ABOUT THIS TASK:
The entries below contain a stretch that opens with the line containing "Lemma req_u32_Ok b" and closes with the line containing "match goal with"; set down that stretch exactly, both ends included, and nothing else.

[[ DATA TO PROCESS, beginning ]]

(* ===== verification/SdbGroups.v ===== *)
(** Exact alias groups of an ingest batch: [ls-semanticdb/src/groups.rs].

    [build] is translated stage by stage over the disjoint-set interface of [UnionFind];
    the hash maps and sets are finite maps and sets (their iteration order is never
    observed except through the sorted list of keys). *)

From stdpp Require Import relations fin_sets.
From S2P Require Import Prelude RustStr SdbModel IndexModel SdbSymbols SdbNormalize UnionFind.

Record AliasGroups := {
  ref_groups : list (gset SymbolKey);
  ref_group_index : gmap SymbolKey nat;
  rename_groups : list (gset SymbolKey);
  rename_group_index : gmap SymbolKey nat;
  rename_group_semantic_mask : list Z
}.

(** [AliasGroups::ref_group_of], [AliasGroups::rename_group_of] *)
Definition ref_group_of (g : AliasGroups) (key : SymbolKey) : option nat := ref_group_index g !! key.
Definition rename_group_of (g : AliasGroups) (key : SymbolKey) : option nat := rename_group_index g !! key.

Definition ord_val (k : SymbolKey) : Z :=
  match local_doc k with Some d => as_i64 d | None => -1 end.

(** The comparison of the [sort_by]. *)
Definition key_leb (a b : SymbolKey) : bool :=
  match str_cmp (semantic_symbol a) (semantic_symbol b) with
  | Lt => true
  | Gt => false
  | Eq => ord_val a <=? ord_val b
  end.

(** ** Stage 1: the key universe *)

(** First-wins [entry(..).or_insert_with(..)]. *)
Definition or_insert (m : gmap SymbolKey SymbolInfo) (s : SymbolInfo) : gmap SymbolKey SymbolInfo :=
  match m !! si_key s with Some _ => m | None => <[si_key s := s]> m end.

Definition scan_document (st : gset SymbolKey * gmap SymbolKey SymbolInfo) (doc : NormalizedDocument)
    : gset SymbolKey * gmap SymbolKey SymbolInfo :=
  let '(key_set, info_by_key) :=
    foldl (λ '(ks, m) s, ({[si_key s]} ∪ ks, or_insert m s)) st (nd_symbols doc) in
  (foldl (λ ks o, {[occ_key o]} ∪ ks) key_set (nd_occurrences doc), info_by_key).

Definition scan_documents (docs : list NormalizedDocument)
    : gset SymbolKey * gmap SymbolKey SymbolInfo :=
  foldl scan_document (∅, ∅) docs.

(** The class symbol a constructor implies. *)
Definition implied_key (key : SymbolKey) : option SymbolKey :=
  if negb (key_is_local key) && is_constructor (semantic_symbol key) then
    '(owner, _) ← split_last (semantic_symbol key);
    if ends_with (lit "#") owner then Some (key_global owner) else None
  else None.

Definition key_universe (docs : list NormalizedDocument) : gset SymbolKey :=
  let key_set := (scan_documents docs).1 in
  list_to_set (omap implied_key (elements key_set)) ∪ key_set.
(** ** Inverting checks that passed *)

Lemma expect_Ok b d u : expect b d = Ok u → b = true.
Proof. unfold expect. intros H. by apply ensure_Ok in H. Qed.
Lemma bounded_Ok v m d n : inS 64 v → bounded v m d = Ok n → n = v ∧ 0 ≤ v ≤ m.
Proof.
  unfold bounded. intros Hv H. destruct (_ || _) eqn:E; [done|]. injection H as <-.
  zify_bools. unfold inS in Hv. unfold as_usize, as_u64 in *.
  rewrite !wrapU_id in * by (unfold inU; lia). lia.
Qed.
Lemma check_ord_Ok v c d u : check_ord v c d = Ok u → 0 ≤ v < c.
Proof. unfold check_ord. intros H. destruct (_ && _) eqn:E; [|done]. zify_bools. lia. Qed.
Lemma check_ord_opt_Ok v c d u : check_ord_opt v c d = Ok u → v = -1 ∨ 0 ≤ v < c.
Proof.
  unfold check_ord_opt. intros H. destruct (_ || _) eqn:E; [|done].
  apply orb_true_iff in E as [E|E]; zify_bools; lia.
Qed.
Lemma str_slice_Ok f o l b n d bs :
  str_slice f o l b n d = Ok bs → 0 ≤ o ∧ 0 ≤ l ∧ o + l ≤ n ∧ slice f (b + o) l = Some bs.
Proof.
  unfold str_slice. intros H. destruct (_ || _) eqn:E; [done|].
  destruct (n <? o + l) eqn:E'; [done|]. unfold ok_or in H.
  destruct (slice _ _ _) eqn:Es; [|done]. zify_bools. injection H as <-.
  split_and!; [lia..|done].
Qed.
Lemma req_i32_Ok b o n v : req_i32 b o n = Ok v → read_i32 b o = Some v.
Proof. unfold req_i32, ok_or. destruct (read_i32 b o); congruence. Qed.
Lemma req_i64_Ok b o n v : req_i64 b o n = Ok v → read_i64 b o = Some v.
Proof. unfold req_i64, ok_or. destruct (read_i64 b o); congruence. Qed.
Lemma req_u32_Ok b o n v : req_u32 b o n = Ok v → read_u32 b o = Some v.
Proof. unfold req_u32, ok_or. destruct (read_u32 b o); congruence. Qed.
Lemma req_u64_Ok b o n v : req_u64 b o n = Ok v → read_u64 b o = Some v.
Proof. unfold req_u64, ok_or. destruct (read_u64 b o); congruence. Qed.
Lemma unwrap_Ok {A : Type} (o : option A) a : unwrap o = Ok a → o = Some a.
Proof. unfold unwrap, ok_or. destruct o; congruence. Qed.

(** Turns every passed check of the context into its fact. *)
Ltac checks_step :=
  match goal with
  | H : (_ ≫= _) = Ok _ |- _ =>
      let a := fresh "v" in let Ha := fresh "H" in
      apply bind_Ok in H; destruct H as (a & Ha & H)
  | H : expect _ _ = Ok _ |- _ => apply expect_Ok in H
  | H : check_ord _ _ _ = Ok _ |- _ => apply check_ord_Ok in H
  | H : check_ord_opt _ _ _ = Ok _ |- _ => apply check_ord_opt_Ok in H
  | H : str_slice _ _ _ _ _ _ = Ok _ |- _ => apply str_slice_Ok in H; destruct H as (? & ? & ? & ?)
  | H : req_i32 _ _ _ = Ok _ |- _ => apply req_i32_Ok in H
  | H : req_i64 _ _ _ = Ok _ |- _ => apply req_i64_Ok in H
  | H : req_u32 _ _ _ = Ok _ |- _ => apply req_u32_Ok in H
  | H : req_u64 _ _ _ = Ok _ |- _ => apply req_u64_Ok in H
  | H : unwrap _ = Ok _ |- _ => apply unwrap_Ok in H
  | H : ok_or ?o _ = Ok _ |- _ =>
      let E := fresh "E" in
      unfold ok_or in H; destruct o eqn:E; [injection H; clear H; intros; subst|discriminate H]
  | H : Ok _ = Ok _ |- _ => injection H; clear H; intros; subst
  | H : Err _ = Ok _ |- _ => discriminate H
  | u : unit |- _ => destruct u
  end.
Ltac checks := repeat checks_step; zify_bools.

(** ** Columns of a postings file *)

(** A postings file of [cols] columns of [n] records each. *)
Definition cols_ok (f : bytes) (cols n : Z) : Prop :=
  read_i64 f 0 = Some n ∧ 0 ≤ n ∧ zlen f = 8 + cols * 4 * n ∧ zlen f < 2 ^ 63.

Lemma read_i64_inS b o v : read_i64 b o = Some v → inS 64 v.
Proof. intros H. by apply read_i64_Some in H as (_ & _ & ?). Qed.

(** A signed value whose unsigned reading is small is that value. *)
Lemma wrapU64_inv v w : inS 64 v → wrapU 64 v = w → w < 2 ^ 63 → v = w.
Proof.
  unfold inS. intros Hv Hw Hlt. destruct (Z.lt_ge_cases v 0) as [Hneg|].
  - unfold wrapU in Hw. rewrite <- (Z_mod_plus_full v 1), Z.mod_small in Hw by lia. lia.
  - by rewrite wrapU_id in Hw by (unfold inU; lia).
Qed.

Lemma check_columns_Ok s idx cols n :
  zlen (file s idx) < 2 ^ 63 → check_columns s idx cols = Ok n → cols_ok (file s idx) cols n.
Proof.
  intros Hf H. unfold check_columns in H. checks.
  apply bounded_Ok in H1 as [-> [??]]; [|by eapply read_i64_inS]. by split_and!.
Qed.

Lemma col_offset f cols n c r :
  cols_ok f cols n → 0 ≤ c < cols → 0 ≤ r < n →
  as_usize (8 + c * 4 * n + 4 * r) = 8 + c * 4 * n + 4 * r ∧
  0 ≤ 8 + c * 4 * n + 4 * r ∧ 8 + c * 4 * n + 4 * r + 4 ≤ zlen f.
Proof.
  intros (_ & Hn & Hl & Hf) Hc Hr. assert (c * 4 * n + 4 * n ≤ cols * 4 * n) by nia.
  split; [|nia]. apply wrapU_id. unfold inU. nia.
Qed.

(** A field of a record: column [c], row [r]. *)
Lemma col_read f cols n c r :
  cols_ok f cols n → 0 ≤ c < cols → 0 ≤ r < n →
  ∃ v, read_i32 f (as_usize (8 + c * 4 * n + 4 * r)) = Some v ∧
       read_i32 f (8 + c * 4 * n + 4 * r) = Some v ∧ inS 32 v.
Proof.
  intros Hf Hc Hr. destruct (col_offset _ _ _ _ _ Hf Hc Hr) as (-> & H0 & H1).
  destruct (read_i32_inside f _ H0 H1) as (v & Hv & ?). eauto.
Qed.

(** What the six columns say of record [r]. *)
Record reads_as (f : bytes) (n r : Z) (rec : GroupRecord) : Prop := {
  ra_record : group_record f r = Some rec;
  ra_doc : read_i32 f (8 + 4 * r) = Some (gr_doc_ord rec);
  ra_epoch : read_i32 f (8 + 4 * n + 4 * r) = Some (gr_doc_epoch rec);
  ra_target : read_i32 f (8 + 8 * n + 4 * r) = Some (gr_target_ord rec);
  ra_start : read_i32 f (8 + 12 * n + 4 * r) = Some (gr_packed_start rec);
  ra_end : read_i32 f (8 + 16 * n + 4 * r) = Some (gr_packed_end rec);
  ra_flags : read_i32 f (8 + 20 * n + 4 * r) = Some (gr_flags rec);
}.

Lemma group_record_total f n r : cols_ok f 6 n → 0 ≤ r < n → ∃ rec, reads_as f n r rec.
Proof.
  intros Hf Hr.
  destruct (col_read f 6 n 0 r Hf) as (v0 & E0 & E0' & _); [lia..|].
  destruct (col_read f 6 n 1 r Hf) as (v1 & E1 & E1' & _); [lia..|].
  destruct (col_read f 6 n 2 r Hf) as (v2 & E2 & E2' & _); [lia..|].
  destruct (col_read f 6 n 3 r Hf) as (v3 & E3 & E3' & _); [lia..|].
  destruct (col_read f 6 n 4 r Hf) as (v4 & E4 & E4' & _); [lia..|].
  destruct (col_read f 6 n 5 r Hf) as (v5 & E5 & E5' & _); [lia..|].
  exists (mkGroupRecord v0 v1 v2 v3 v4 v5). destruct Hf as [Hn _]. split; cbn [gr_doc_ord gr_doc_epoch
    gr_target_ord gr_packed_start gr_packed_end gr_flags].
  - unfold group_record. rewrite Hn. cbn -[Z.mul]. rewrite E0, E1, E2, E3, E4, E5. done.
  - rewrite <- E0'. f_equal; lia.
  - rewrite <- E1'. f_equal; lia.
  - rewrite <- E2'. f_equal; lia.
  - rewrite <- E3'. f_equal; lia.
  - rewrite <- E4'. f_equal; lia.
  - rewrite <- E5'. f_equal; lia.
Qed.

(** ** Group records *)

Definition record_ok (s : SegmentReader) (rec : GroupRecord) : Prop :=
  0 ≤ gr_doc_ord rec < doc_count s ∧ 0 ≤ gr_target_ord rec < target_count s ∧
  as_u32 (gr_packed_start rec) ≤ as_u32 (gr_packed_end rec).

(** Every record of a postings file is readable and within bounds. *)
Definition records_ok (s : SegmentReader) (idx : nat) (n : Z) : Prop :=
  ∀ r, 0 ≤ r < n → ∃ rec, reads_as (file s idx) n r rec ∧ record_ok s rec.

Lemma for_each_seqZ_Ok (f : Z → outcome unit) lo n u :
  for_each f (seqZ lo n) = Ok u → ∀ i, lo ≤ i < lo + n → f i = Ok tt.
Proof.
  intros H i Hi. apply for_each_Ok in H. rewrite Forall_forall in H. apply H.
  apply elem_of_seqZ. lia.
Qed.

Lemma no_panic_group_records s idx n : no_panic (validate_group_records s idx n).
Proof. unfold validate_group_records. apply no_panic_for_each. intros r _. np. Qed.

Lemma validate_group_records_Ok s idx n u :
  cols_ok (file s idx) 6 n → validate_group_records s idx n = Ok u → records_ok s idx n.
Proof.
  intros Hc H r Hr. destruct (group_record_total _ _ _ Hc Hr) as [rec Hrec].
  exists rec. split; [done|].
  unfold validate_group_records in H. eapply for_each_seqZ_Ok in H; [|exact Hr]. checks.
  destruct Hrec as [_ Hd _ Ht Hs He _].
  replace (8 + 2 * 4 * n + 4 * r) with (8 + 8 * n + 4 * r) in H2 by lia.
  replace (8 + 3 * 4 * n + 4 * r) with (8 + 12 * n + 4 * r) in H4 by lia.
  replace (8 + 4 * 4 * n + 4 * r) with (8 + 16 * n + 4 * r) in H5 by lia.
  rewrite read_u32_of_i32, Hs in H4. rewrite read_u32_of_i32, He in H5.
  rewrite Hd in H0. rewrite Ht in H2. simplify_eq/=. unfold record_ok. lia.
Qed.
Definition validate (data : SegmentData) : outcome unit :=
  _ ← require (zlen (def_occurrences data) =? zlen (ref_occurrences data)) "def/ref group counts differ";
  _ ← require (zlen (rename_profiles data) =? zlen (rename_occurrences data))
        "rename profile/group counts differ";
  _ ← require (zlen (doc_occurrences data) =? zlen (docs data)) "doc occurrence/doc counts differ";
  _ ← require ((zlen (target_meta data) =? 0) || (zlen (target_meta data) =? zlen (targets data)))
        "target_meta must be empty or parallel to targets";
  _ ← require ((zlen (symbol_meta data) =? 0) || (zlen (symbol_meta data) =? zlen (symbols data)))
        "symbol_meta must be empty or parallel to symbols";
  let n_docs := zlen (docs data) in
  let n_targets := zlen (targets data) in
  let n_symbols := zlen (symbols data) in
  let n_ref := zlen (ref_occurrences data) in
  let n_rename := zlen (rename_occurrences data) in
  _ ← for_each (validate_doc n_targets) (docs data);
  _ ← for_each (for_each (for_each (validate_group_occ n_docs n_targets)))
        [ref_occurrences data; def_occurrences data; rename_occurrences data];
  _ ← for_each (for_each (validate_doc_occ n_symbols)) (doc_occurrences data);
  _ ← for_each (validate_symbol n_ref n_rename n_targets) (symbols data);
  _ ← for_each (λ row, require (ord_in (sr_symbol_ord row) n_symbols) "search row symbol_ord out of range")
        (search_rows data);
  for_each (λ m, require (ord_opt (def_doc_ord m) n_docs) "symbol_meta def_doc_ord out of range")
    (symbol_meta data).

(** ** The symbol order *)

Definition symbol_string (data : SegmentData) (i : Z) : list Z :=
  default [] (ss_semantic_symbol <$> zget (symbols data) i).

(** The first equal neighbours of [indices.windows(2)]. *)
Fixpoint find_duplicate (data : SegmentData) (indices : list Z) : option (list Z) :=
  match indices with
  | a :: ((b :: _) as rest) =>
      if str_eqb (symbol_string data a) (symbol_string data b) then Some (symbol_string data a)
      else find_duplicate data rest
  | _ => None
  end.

[[ DATA TO PROCESS, end ]]

TASK SOLUTION:
Lemma req_u32_Ok b o n v : req_u32 b o n = Ok v → read_u32 b o = Some v.
Proof. unfold req_u32, ok_or. destruct (read_u32 b o); congruence. Qed.
Lemma req_u64_Ok b o n v : req_u64 b o n = Ok v → read_u64 b o = Some v.
Proof. unfold req_u64, ok_or. destruct (read_u64 b o); congruence. Qed.
Lemma unwrap_Ok {A : Type} (o : option A) a : unwrap o = Ok a → o = Some a.
Proof. unfold unwrap, ok_or. destruct o; congruence. Qed.

(** Turns every passed check of the context into its fact. *)
Ltac checks_step :=
  match goal with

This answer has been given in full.